Parenting

Motherhood Has Made Me Neurotic

by Lea Grover
motherhood neurotic mom
chinaface / iStock

I used to be a daredevil. A thrill-seeker. I jumped in before I knew the water was safe—literally; I loved bridge jumping! I went new places and met new people without fear.

All that changed after my kids were born.

It didn’t happen all at once. During the first year of my twins’ life, I took what little thrills I could find where I could find them. Three days a week, I drove our car alone to and from my part-time college courses, and during each drive, I revved the engine over bridge that led to my home—just enough so that as I flew over it my stomach leapt and I got that tiny shot of adrenaline.

But by the time my third child was 6 months old, even stepping foot onto an airplane terrified me. Walking on the curb when a bus drove by became nerve wracking. I became hyper-vigilant about spoiled food, minor medical ailments, and trips to the beach. Even going on carnival rides became too much for me.

If there was any chance, no matter how minute, that I or my children might die, I started freaking out.

Of course, small children never stop finding ways to rub salt in these kinds of open emotional sores. I’ll never forget the night I was making dinner and my downstairs neighbor called me to let me know my 5-year-old had figured out how to unlock our third-floor windows and was helping our 2-year-old dangle toys and garbage out, dropping it on the ground below.

I tell myself that nothing has changed, but obviously it’s not true. Motherhood has reinvented me, has made me see my life as essential in a way I never did before. Before kids, I lived for me. Now I see my death as a catastrophe, something that would derail their lives forever. Being a mother has given me a sense that my life matters in a way I never contemplated before, and the weight of being truly, quintessentially irreplaceable is terrifying. The stakes are sometimes too high for my brain to handle, and I have to double up on Xanax to get through a simple commuter flight instead of happily looking out the window as the ground shrinks beneath me.

I was a thrill-seeker, and now I’m a complete neurotic, constantly counting whenever I’m in public (one, two, three, one, two, three, one, two, three children, one, two, three…).

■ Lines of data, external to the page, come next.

Lemma install_armed q tm (w w' : W) :
  no_timer w → install q w = (Ok tm, w') →
  quantum tm = q ∧ armed (sys_gettid w) (timer tm) None (alarm_view w') ∧
  al_timers (alarm_view w') = <[timer tm := AlarmTimer (sys_gettid w) None 0]> (al_timers (alarm_view w)) ∧
  al_timers (alarm_view w) !! timer tm = None ∧ al_phase (alarm_view w') = al_phase (alarm_view w).
Proof.
  intros Hno Hx. unfold install in Hx. st_inv. apply call_ok in Hm, Hm1. destruct a.
  apply sigaction_law in Hm as [Ht Hv]. apply create_law in Hm1 as (Hfresh & _ & Hv1).
  rewrite Hv in Hfresh, Hv1. cbn in Hfresh, Hv1. rewrite Ht in Hv1. split; [done|]. rewrite Hv1. split; [|done].
  split; [done|]. split; [cbn; by rewrite lookup_insert_eq|]. cbn. intros j t.
  rewrite lookup_insert_Some. intros [[<- <-]|[_ Hj]] Hme; [done|]. by destruct (Hno _ _ Hj).
Qed.

Lemma as_i_small x : 0 ≤ x < 2 ^ 63 → as_i 64 x = x.
Proof.
  intros Hx. rewrite <- (Z.mod_small x (2 ^ 64)) at 1 by lia. apply as_i_mod; [done|]. unfold in_i. lia.
Qed.

Lemma set_interval_armed tm dur me left (w w' : W) u :
  armed me (timer tm) left (alarm_view w) → 0 ≤ dur < 2 ^ 63 → set_interval tm dur w = (Ok u, w') →
  armed me (timer tm) (if dur =? 0 then None else Some dur) (alarm_view w') ∧
  al_phase (alarm_view w') = al_phase (alarm_view w) ∧
  delete (timer tm) (al_timers (alarm_view w')) = delete (timer tm) (al_timers (alarm_view w)).
Proof.
  intros (Ha & Hid & Hone) Hd Hx. unfold set_interval in Hx. apply call_ok in Hx. destruct u.
  apply settime_law with (t := AlarmTimer me left 0) in Hx as [_ Hv]; [|done]. cbn [fst snd tm_tid] in Hv.
  assert (Hs : as_i 64 (as_secs dur) * 10 ^ 9 + subsec_nanos dur = dur).
  { unfold as_secs, subsec_nanos. change (10 ^ 9) with 1000000000.
    assert (H0 : 0 ≤ dur / 1000000000 < 2 ^ 63).
    { split; [apply Z.div_pos; lia|]. apply Z.div_lt_upper_bound; lia. }
    rewrite as_i_small by done. pose proof (Z.div_mod dur 1000000000). lia. }
  rewrite Hs in Hv. rewrite Hv. cbn [al_action al_timers al_phase with_timers]. split; [|split; [done|by rewrite delete_insert_eq]]. split; [done|].
  split; [cbn; by rewrite lookup_insert_eq|]. cbn. intros j t. rewrite lookup_insert_Some.
  intros [[<- _]|[_ Hj]] Hme; [done|by eapply Hone].
Qed.
(** One item taken from the ring and written. *)
Lemma item_collected h crc32 d n s st item rest k st' v early :
  since v early s → collected h crc32 d n s st → b_ring s = item :: rest →
  capture_trace (drain_ready crc32 [item] 0) st = (Ok k, st') →
  collected h crc32 d (n + k) (with_ring rest s) st'.
Proof.
  intros (_ & Hwf & Hob & _) (gone & todo & Hk & Hr & Hn & Hp & Hd & Hh) Hi Hx. rewrite Hi in Hr.
  destruct todo as [|tp todo]; [done|]. unfold raws in Hr. rewrite fmap_cons in Hr. injection Hr as -> Hr.
  rewrite Hk in Hwf, Hob. apply Forall_app in Hwf as [_ Hwf]. apply Forall_app in Hob as [_ Hob].
  apply Forall_cons_iff in Hwf as [Hwf _]. apply Forall_cons_iff in Hob as [Hob _].
  unfold capture_trace in Hx. destruct st as [wr m]. cbn [drain_ready fst snd] in Hx, Hp, Hd.
  rewrite <- (app_nil_r (raw_layout _)), raw_decode_layout in Hx by (eapply raw_of_wf; done).
  destruct (raw_to_event_spec _ _ tp Hp) as (m1 & He & Hm1). rewrite He in Hx.
  destruct (append crc32 _ wr) as [[q| |] wr1] eqn:Ha; [|done..]. injection Hx as <- <-.
  pose proof (append_kept (λ b, accepts_all (bw_inner b)) bw_accepts _ _ _ _ _ Ha) as Hkept.
  apply append_success in Ha as [Hdata Hq]. exists (gone ++ [tp]), todo. cbn [fst snd b_kept b_ring with_ring].
  rewrite <- app_assoc, Hk, Hn, rev_app_distr. split_and!; [done|done|by rewrite blen_app|done| |by auto].
  rewrite Hk in Hd. intros Hb. destruct (Hd Hb) as [Hd1 Hd2]. rewrite Hd1, Hd2 in Hdata. rewrite Hd2 in Hq.
  rewrite spec_events_app, frames_app, length_spec_events, app_nil_r. cbn [frames spec_events]. rewrite app_nil_r, Hdata, <- app_assoc.
  split; [done|]. rewrite Hq, blen_app.
  by change (blen [tp]) with 1.
Qed.

End Laws.

Arguments bpf {BB capacity W AW AyaLaws} : rename.

(** ** Runs of the collector *)

Section Runs.
Context {BB : BpfBuild} (capacity : nat) {W : Type} {AW : Aya W} {AL : AyaLaws capacity W} (crc32 : list byte → Z).
#[local] Abbreviation later := (later capacity).

(** The collector's state between two of its calls. *)
Definition caught_up (healthy : Prop) (v : Z) (early : list tracepoint) (d : list byte) (n : Z) (x : collecting (W := W)) : Prop :=
  since v early (bpf x.1) ∧ collected healthy crc32 d n (bpf x.1) x.2.

Lemma later_caught_up h v early d n (w w' : W) st :
  later (bpf w) (bpf w') → caught_up h v early d n (w, st) → caught_up h v early d n (w', st).
Proof. intros Hl [H1 H2]. split; [by eapply later_since|by eapply later_collected]. Qed.

Lemma drain_ring_caught_up h v early d fuel : ∀ base written x m x',
  caught_up h v early d (base + written) x → drain_ring crc32 fuel written x = (Ok (Some m), x') →
  caught_up h v early d (base + m) x' ∧ b_ring (bpf x'.1) = [].
Proof.
  induction fuel as [|fuel IH]; intros base written [w st] m x' Hc Hx; [done|]. cbn [drain_ring] in Hx.
  destruct (ring_next w) as [r w1] eqn:Hr. apply (next_law capacity) in Hr as (s & Hl & Hn).
  destruct Hc as [Hs Hc]. cbn [fst snd] in Hs, Hc.
  eapply later_since in Hs; [|exact Hl]. eapply later_collected in Hc; [|exact Hl].
  destruct r as [item|].
  - destruct Hn as (rest & Hi & Hw1).
    destruct (capture_trace (drain_ready crc32 [item] 0) st) as [[k| |] st1] eqn:Hd; [|done..].
    apply IH with (base := base) in Hx; [done|]. unfold caught_up. cbn [fst snd]. rewrite Hw1. split.
    + destruct Hs as (? & ? & ? & ?). split; [done|]. done.
    + rewrite Z.add_assoc. by eapply item_collected.
  - destruct Hn as [Hn <-]. injection Hx as <- <-. done.
Qed.

Lemma capture_loop_caught_up h v early d drains target fuel : ∀ n x o x',
  caught_up h v early d n x → capture_loop crc32 fuel drains target n x = (Ok (Some o), x') →
  caught_up h v early d (events_recorded o) x' ∧ b_ring (bpf x'.1) = [] ∧ threads_followed o = 1.
Proof.
  induction fuel as [|fuel IH]; intros n x o x' Hc Hx; [done|]. cbn [capture_loop] in Hx.
  apply st_bind_ok in Hx as (dr & x1 & Hd & Hx). destruct dr as [k|]; [|done].
  rewrite <- (Z.add_0_r n) in Hc. apply (drain_ring_caught_up h v early d _ n) in Hd as [Hc1 _]; [|done].
  apply st_bind_ok in Hx as (p & x2 & Hp & Hx). destruct x1 as [w1 st1].
  destruct (waitpid_nohang target w1) as [q w2] eqn:Hq. injection Hp as <- <-.
  eapply later_caught_up in Hc1; [|by eapply (poll_law capacity)].
  assert (Hlast : ∀ code, last_drain crc32 drains code (n + k) (w2, st1) = (Ok (Some o), x') →
    caught_up h v early d (events_recorded o) x' ∧ b_ring (bpf x'.1) = [] ∧ threads_followed o = 1).
  { intros code Hl. unfold last_drain in Hl. apply st_bind_ok in Hl as (dr & x3 & Hd & Hl).
    destruct dr as [j|]; [|done]. injection Hl as <- <-. rewrite <- (Z.add_0_r (n + k)) in Hc1.
    apply (drain_ring_caught_up h v early d _ (n + k)) in Hd as [??]; done. }
  destruct q; [by eapply IH|by eapply Hlast|by eapply Hlast|by eapply IH|done].
Qed.

(** *** The start *)

Lemma aya_later {A} f (k : aya_op W A) (w w' : W) a :
  (∀ w w' b, k w = (inl b, w') → later (bpf w) (bpf w')) → aya f k w = (Ok a, w') → later (bpf w) (bpf w').
Proof.
  intros Hk. unfold aya. destruct (k w) as [[b|e] w1] eqn:Hw; [|done]. intros [= _ <-]. by eapply Hk.
Qed.

Lemma present_ok e b (w w' : W) u : present e b w = (Ok u, w') → w' = w.
Proof. unfold present. destruct b; [|done]. by intros [= _ <-]. Qed.

Lemma attach_later name (w w' : W) u : attach_raw_tracepoint name w = (Ok u, w') → later (bpf w) (bpf w').
Proof.
  intros Hx. unfold attach_raw_tracepoint in Hx. st_inv. apply present_ok in Hm0 as ->.
  eapply later_trans; [|eapply later_trans]; (eapply aya_later; [|eassumption]); intros ? ? [] ?;
    [by eapply (tracepoint_law capacity)|by eapply (program_load_law capacity)|by eapply (attach_law capacity)].
Qed.

Lemma load_idle path (w w' : W) u : load_and_attach path w = (Ok u, w') → idle (bpf w').
Proof.
  intros Hx. unfold load_and_attach in Hx. st_inv. unfold aya in Hm.
  destruct (load_file path w) as [[[]|e] w1] eqn:Hl; [|done]. injection Hm as _ <-.
  apply (load_law capacity) in Hl. apply attach_later in Hm0, Hx.
  eapply later_idle; [exact Hx|]. eapply later_idle; [exact Hm0|]. by rewrite Hl.
Qed.

Lemma open_ring_later (w w' : W) u : open_ring w = (Ok u, w') → later (bpf w) (bpf w').
Proof.
  intros Hx. unfold open_ring in Hx. st_inv. destruct (take_map EVENTS w) as [b w1] eqn:Ht.
  injection Hm as <- <-. apply present_ok in Hm0 as ->. eapply later_trans; [by eapply (take_law capacity)|].
  eapply aya_later; [|exact Hx]. intros ? ? [] ?. by eapply (ring_law capacity).
Qed.

Lemma spawn_later prog argv (w w' : W) pid : ebpf_spawn prog argv w = (Ok pid, w') → later (bpf w) (bpf w').
Proof.
  unfold ebpf_spawn. destruct (command_spawn prog argv w) as [[p|e] w1] eqn:Hs; [|done].
  intros [= _ <-]. by eapply (command_law capacity).
Qed.

Lemma configure_sets pid (w w' : W) u :
  configure_target pid w = (Ok u, w') →
  ∃ s, later (bpf w) s ∧ later (with_target (as_u 32 pid) s) (bpf w').
Proof.
  intros Hx. unfold configure_target in Hx. st_inv. apply present_ok in Hm0 as ->. unfold aya in Hx.
  destruct (array_set _ _ _ _ _) as [[[]|e] w1] eqn:Hs; [|done]. injection Hx as _ <-.
  apply (set_law capacity) in Hs as (s & H1 & H2). exists s. split; [|done].
  eapply later_trans; [|exact H1]. eapply aya_later; [|exact Hm1]. intros ? ? [] ?. by eapply (array_law capacity).
Qed.

(** Until the filter is set nothing is kept; what fires from then on is. *)
Lemma start_capture_since prog argv path (w w' : W) pid :
  start_capture prog argv path w = (Ok pid, w') →
  ∃ s, idle s ∧ later (with_target (as_u 32 pid) s) (bpf w').
Proof.
  intros Hx. unfold start_capture in Hx. st_inv. apply load_idle in Hm.
  apply configure_sets in Hm2 as (s' & H1 & H2). exists s'. split; [|done].
  eapply later_idle; [exact H1|]. eapply later_idle; [by eapply spawn_later|].
  eapply later_idle; [by eapply open_ring_later|done].
Qed.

I know it’s ridiculous. I know it’s pretty much all in my head. But motherhood does these things to you.

I hope that someday, when my children are older, my neurotic fear of ruining their lives by accidentally killing one of us disappears. I’d like to be the mom who rides the roller coasters with my teenagers. I’d like to be the mom who climbs to Machu Picchu when my kids are all off at college. I’d like to take advantage of all the reasons I had kids young, and go do fun and exciting things when they’re off on their own.

But unless this new, terrified bit of my psyche fades like my kids’ baby fat, I might never be that mom. I might always be the woman triple-checking the expiration date on the milk, the locks on the windows, nervously watching the ferris wheel with both my feet on the ground. I might have to spend an extra decade or two of my life freaking out over little things, instead of going out and living.

In 15 years, I’ll know. If I drop everything and run off to Prague for a month without understanding a word of Czech, or jump out of a perfectly good airplane, or start building a cob house by hand, I’ll know I’ve outlived my maternal neuroses. Until then, I’ll bite my nails to the nub and add another deadbolt to the front door.